Binary black holes are believed to form by two main channels: in isolation, from a binary star system, and dynamically, as depicted in Figure 1. In the former (left), the binary system evolves through a common-envelope phase, which, if the conditions are right, will result in a binary black hole system. In the dynamical pathway (right), interactions between stars in the dense centers of clusters are frequent and can lead to the formation of binary black hole systems. Subsequent interactions can tighten the orbit, leading to mergers.

Cartoon depiction of the two primary channels for binary black hole formation

Figure 1: Cartoon depiction of the two primary channels for binary black hole formation (left and right columns), with time increasing from top to bottom in each column. At left, a binary star system enters a common-envelope phase that shrinks the orbit of the binary. If this results in ejection of the envelope, the system will eventually form a binary black hole system that will ultimately merge. At right, a binary system of a black hole and a star will become a system of binary black holes through a three-body interaction in a dense star cluster. Later interactions will shrink the orbit until the two black holes merge. [Mapelli 2020; CC BY 4.0]

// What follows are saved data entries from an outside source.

Lemma progress_deferred kd kf at_root rel force_now es0 w0 l0 k es w p d :
  progress kd kf at_root rel force_now es0 w0 l0 k es w -> doomed kd kf at_root rel p d -> Forall name_ok p -> waits kd kf force_now p d ->
  match defer_add defer_cap w (path_of rel p) with Ret w' => progress kd kf at_root rel force_now es0 w0 l0 k es w' | Fail => True | Stuck => False end.
Proof.
  intros Hp Hdoom Hnames Hwaits. pose proof Hp as (g&dl&He&Hg&Hw&Hk&Hc&(Hb&Hd&Ha&Hz)&Hdl). unfold defer_add. destruct (Z.geb_spec (al_size (p_deferred w)) defer_cap) as [_|Hlt].
  { by apply progress_skipped. }
  pose proof Ha as [_ _ [Hs _] _]. unfold str_dup. simpl. destruct (malloc_ok _); [|done]. simpl. unfold DELETE_PLAN_SERVER_LIMIT in Hcap.
  pose proof (array_list_add_any _ _ (path_of rel p) Ha ltac:(lia)) as Hadd. destruct (array_list_add _ _) as [a'| |]; [|done..]. simpl.
  destruct Hadd as [Hadd _]. exists g, (dl ++ [path_of rel p]). rewrite app_assoc. split_and!; [done..| |].
  - split_and!; [done|done|done|]. rewrite zlen_app. change (zlen [path_of rel p]) with 1. lia.
  - apply Forall_app_2; [done|]. apply Forall_singleton. by exists p, d.
Qed.

(** ** One directory *)

Lemma path_of_cons rel n q : path_of rel (n :: q) = path_of (child_path rel n) q.
Proof. done. Qed.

Focusing on the latter channel, today’s authors explore how such a mechanism could produce intermediate-mass black holes (those with masses between 100 and 1,000 solar masses), specifically through hierarchical black hole mergers. Hierarchical black hole mergers are those in which one (or both) of the component black holes is a so-called “later-generation” black hole: the remnant of a previous binary black hole merger in the center of a dense star cluster. (A first-generation black hole is one produced at the end of a star’s life, a second-generation one is formed from two first-generation black holes, and so on.) These sorts of repeated mergers of stellar-mass black holes would yield black holes in the intermediate-mass black hole range, providing a natural answer to the provenance of these black holes. Today’s authors use a new modeling framework to predict the properties of star clusters that can produce a detectable distribution of hierarchical black hole mergers.

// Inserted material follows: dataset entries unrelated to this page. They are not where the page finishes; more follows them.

(** *** Receiving the frames *)

(** [delete_plan_session_receive], with the frame that was applied. *)
Definition receive_logged (s : DeletePlanSession) (fs : entries) : io (bool * DeletePlanSession * entries * (DeletePlanSession * plan)) :=
  r <~ read_plan s;
  a <~ io_of (apply_plan stale config (fst r) (snd r) fs);
  if fst (fst a) : bool then
    let s := snd (fst a) in
    io_ret (true, if limit_hit (p_budget (ps_state s)) && negb (ps_limit_logged s) then set_limit_logged s else s, snd a, r)
  else quietly answer_error >~ io_ret (a, r).
Lemma receive_erased s fs w : io_bind (receive_logged s fs) (fun x => io_ret (fst x)) w = delete_plan_session_receive stale config s fs w.
Proof.
  unfold receive_logged, delete_plan_session_receive, io_bind, io_of, io_ret. destruct (read_plan s w) as [w1 [r| |]]; [|done..].
  destruct (apply_plan stale config r.1 r.2 fs) as [[[ok s1] fs1]| |]; [|done..]. destruct ok; [done|]. simpl. by destruct (quietly answer_error w1) as [w2 [[]| |]].
Qed.

Definition caught {A} (m : io A) : io (option A) := fun w =>
  let '(w, r) := m w in (w, match r with Ret a => Ret (Some a) | Fail => Ret None | Stuck => Stuck end).
(** Up to [n] frames, until one is refused: the receiver then gives the session
    up and commits nothing. *)
Fixpoint receive_session (n : nat) (s : DeletePlanSession) (fs : entries) : io (bool * DeletePlanSession * entries * frames) :=
  match n with
  | O => io_ret (true, s, fs, [])
  | S n =>
      x <~ caught (receive_logged s fs);
      match x with
      | None => io_ret (false, s, fs, [])
      | Some (ok, s, fs, r) =>
          if ok : bool then q <~ receive_session n s fs; io_ret (fst q, r :: snd q) else io_ret (false, s, fs, [r])
      end
  end.
(** The frames and then the commit; the result tells what was there before the
    commit and after it, and the frames. *)
Definition serve_session (n : nat) (s : DeletePlanSession) (fs : entries) : io (DeleteCommitResult * DeletePlanSession * (entries * entries) * frames) :=
  x <~ receive_session n s fs;
  let '(ok, s, fs1, log) := x in
  if ok : bool then
    c <~ io_of (delete_plan_session_commit stale config s fs1);
    io_ret (fst (fst c), snd (fst c), (fs1, snd c), log)
  else io_ret (DELETE_COMMIT_ERROR, s, (fs1, fs1), log).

Demographics of Cluster Hosts

The primary challenge associated with this channel of intermediate-mass black hole formation is the “recoil kick” that results from asymmetry in the merger process. In some cases, the velocity with which the resulting black hole forms can exceed the escape velocity of the star cluster in which it formed, leading to ejection (and thus limiting the possibility of a subsequent merger). Using the modeling framework developed in a previous work, today’s authors are able to predict the properties of clusters that will be able to retain a binary black hole remnant after the merger, as displayed in Figure 2. From these panels it is clear that hierarchical black holes are likely only produced and retained in the most massive and densest clusters, as these will be the ones with the deepest potential wells and highest rates of interaction.

probability that a merger remnant will survive in the cluster as a function of cluster mass and density

Figure 2: The probability that a merger remnant will survive in the cluster (color scale) as a function of cluster mass and density, going from the merger of two first-generation black holes (left), to the merger of a first- and second-generation black hole (middle), and the merger of two second-generation black holes (right). The points correspond to observations of different types of star clusters from the literature. Notice how the remnant of two first-generation black holes merging is relatively easy to retain, but it becomes progressively more difficult as we introduce later generations. [Adapted from Fragione and Rasio 2023]

In these massive and dense clusters, repeated black hole mergers can eventually result in the formation of a single massive black hole >1,000 times the mass of our Sun that dominates the interactions and binary merger process. It turns out that these massive black holes generally grow as a result of mergers with first-generation black holes, as mergers of two hierarchically produced black holes (i.e., two second- or third-generation black holes) tend to impart a strong kick on the remnant, driving it to escape from the cluster. Therefore, robustly modeling the effect of kicks is crucial to understanding the rates of intermediate-mass black hole formation by this hierarchical merger process.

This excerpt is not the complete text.